A new briefing from the Energy & Policy Institute (EPI) detailed the fossil fuel funding and methodological flaws of six reports attacking the Environmental Protection Agency's (EPA) carbon pollution standards. One of them, a study from NERA Economic Consulting, has been thoroughly debunked by multiple experts, who say the report is completely out of date, uses faulty efficiency cost assumptions and outdated renewable energy cost assumptions, and does not acknowledge any of the EPA plan's economic benefits, rendering its findings irrelevant.

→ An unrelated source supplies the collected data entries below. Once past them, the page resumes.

Lemma resolveSealer_spares X keyRef : spares X (resolveSealer keyRef).
Proof.
  unfold resolveSealer. destruct (str_empty keyRef); [by apply spares_off|].
  destruct (split_scheme keyRef) as [scheme ref]. case_bool_decide.
  - unfold file_factory. apply spares_bind.
    + eapply spares_mono; [apply empty_subseteq|]. intros h r h' Hh.
      destruct (on_disk (ReadFile ref) h) as [b h1] eqn:E. intros [= _ <-].
      by eapply (spares_disk ∅ _ (ReadFile_spares ref)).
    + intros key. destruct (negb _); by apply spares_off.
  - apply spares_bind; [by apply spares_off|]. intros []. by apply spares_off.
Qed.

Lemma bind_off {A B} (m : M host A) (k : A → M host B) :
  off_disk m → (∀ a, off_disk (k a)) → off_disk (mbind m k).
Proof.
  intros Hm Hk h. unfold mbind. specialize (Hm h). destruct (m h) as [[a|e] h1]; [|done].
  simpl in Hm. by rewrite Hk.
Qed.

Lemma generateLeafKey_off kt : off_disk (generateLeafKey kt).
Proof. unfold generateLeafKey. repeat (apply bind_off; [by intros ?|intros ?]). by intros ?. Qed.
Lemma random_serial_off who : off_disk (random_serial who).
Proof. unfold random_serial. repeat (apply bind_off; [by intros ?|intros ?]). by intros ?. Qed.
Lemma mint_off who sign sig cn : off_disk (mint who sign sig cn).
Proof. unfold mint. repeat (apply bind_off; [by intros ?|intros ?]). by intros ?. Qed.
Lemma sign_intermediate_off sg c p cn n ttl : off_disk (sign_intermediate sg c p cn n ttl).
Proof. unfold sign_intermediate. repeat (apply bind_off; [by intros ?|intros ?]). by intros ?. Qed.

The deeply flawed NERA study also forms the basis for a new analysis from the Institute for Energy Research (IER) (not included in EPI's briefing), which concluded that the Clean Power Plan will result in 14,000 premature deaths. IER's analysis led to horrific (and completely false) headlines like this, from the conservative news site Daily Caller:
To arrive at their conclusion, IER used NERA's GDP loss estimate and converted it directly into increased premature deaths. However, using that method doesn't make much sense, as NERA failed to acknowledge the Clean Power Plan's projected life-saving health and economic benefits. Thankfully, IER's conclusion has so far been confined to the conservative media fringe.
However, numerous groups have touted the public health benefits of pollution standards, and the EPA estimates that its plan to cut carbon pollution from power plants would prevent 2,700 to 6,600 premature deaths and 140,000 to 150,000 asthma attacks in children. So how does IER's analysis arrive at such a drastically different conclusion? A look at the chain of fossil fuel-funding behind IER and the NERA study may provide the answer.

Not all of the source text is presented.